• YOUR OBJECTIVE: Copy every line of the entries that has the string "rawExpr" in it.

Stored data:
Definition handleModeChange (next : EditorMode) (s : Props * Editor) : result (Props * Editor) :=
  let '(p, e) := s in
  match next with
  | visual =>
      res_bind (splitBillingExprAndRequestRules (rawExpr e)) (fun '(billingExpr, ruleStr) =>
      res_bind (rule_groups ruleStr) (fun groups =>
      let cfg := match tryParseVisualConfig (Some billingExpr) with Some c => c | None => createDefaultVisualConfig end in
      Ret (set_rule ruleStr p, mkEditor visual (Some cfg) (rawExpr e) groups (initCycle e))))
  | raw =>
      let expr := generateExprFromVisualConfig (visualConfig e) in
      let ruleExpr := buildRequestRuleExpr (requestRuleGroups e) in
      Ret (p, mkEditor raw (visualConfig e) (or_str (combineBillingExpr expr ruleExpr) expr) (requestRuleGroups e) (initCycle e))
  end.

Record Preset := mkPreset { pr_key : jsstr; pr_label : jsstr; pr_expr : jsstr; requestRules : list RequestRuleGroup }.

Definition applyPreset (preset : Preset) (s : Props * Editor) : Props * Editor :=
  let '(p, e) := s in
  let ruleExpr := buildRequestRuleExpr (requestRules preset) in
  let combined := or_str (combineBillingExpr (pr_expr preset) ruleExpr) (pr_expr preset) in
  let '(mode, cfg) := match tryParseVisualConfig (Some (pr_expr preset)) with Some c => (visual, Some c) | None => (raw, None) end in
  (set_rule ruleExpr p, mkEditor mode cfg combined (requestRules preset) (initCycle e)).

(** ** Presets *)

Definition PRESET_GROUPS : list (jsstr * list Preset) :=
  [(u "Fixed price",
    [mkPreset (u "flat") (u "Flat")
       (uj "tier('base', p * 2 + c * 4)") [];
     mkPreset (u "claude-opus") (u "Claude Opus 4.6")
       (uj "tier('base', p * 5 + c * 25 + cr * 0.5 + cc * 6.25 + cc1h * 10)") [];
     mkPreset (u "gpt-5.4") (u "GPT-5.4")
       (uj "len <= 272000 ? tier('standard', p * 2.5 + c * 15 + cr * 0.25) : tier('long_context', p * 5 + c * 22.5 + cr * 0.5)") []]);
   (u "Tiered",
    [mkPreset (u "claude-sonnet") (u "Claude Sonnet 4.5")
       (uj "len <= 200000 ? tier('standard', p * 3 + c * 15 + cr * 0.3 + cc * 3.75 + cc1h * 6) : tier('long_context', p * 6 + c * 22.5 + cr * 0.6 + cc * 7.5 + cc1h * 12)") [];
     mkPreset (u "qwen3-max") (u "Qwen3 Max")
       (uj "len <= 32000 ? tier('short', p * 1.2 + c * 6 + cr * 0.24 + cc * 1.5) : len <= 128000 ? tier('mid', p * 2.4 + c * 12 + cr * 0.48 + cc * 3) : tier('long', p * 3 + c * 15 + cr * 0.6 + cc * 3.75)") [];
     mkPreset (u "glm-4.5-air") (u "GLM-4.5 Air")
       (uj "len < 32000 && c < 200 ? tier('short_output', p * 0.8 + c * 2 + cr * 0.16) : len < 32000 && c >= 200 ? tier('long_output', p * 0.8 + c * 6 + cr * 0.16) : tier('mid_context', p * 1.2 + c * 8 + cr * 0.24)") [];
     mkPreset (u "doubao-seed-1.8") (u "Doubao Seed 1.8")
       (uj "len <= 32000 && c <= 200 ? tier('discount', p * 0.8 + c * 2 + cr * 0.16 + cc * 0.17) : len <= 32000 ? tier('short', p * 0.8 + c * 8 + cr * 0.16 + cc * 0.17) : len <= 128000 ? tier('mid', p * 1.2 + c * 16 + cr * 0.16 + cc * 0.17) : tier('long', p * 2.4 + c * 24 + cr * 0.16 + cc * 0.17)") []]);
   (u "Multimodal",
    [mkPreset (u "gpt-image-1-mini") (u "GPT Image 1 Mini")
       (uj "tier('base', p * 2 + c * 8 + img * 2.5)") [];
     mkPreset (u "gemini-2.5-flash") (u "Gemini 2.5 Flash")
       (uj "tier('base', p * 0.3 + c * 2.5 + cr * 0.03 + ai * 1.0)") [];
     mkPreset (u "gemini-embedding-2") (u "Gemini Embedding 2")
       (uj "v2:tier('standard', p * 0.20 + img * 0.45 + doc * 0.45 + ai * 6.50 + vid * 12.00)") [];
     mkPreset (u "gemini-3-pro-image") (u "Gemini 3 Pro Image")
       (uj "tier('base', p * 2 + c * 12 + img_o * 120)") [];
     mkPreset (u "qwen3-omni-flash") (u "Qwen3 Omni Flash")
       (uj "tier('base', p * 0.43 + c * 3.06 + img * 0.78 + ai * 3.81 + ao * 15.11)") []]);
   (u "Request rule",
    [mkPreset (u "claude-opus-fast") (u "Claude Opus 4.6 Fast")
       (uj "tier('base', p * 5 + c * 25 + cr * 0.5 + cc * 6.25 + cc1h * 10)") [mkGroup [ParamHeaderCondition Header (u "anthropic-beta") MATCH_CONTAINS (u "fast-mode-2026-02-01")] (u "6")];
     mkPreset (u "gpt-5.4-tiers") (u "GPT-5.4 Priority/Flex")
       (uj "len <= 272000 ? tier('standard', p * 2.5 + c * 15 + cr * 0.25) : tier('long_context', p * 5 + c * 22.5 + cr * 0.5)") [mkGroup [ParamHeaderCondition Param (u "service_tier") MATCH_EQ (u "priority")] (u "2");
        mkGroup [ParamHeaderCondition Param (u "service_tier") MATCH_EQ (u "flex")] (u "0.5")]]);
   (u "Time-based",
    [mkPreset (u "night-discount") (u "Night discount (50%)")
       (uj "tier('base', p * 3 + c * 15)") [mkGroup [TimeCondition (u "hour") (u "Asia/Shanghai") MATCH_RANGE [] (u "21") (u "6")] (u "0.5")];
     mkPreset (u "weekend-discount") (u "Weekend discount (80%)")
       (uj "tier('base', p * 3 + c * 15)") [mkGroup [TimeCondition (u "weekday") (u "Asia/Shanghai") MATCH_EQ (u "0") [] []] (u "0.8");
        mkGroup [TimeCondition (u "weekday") (u "Asia/Shanghai") MATCH_EQ (u "6") [] []] (u "0.8")]])].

• RESULT OF THIS EXERCISE:
      res_bind (splitBillingExprAndRequestRules (rawExpr e)) (fun '(billingExpr, ruleStr) =>
      Ret (set_rule ruleStr p, mkEditor visual (Some cfg) (rawExpr e) groups (initCycle e))))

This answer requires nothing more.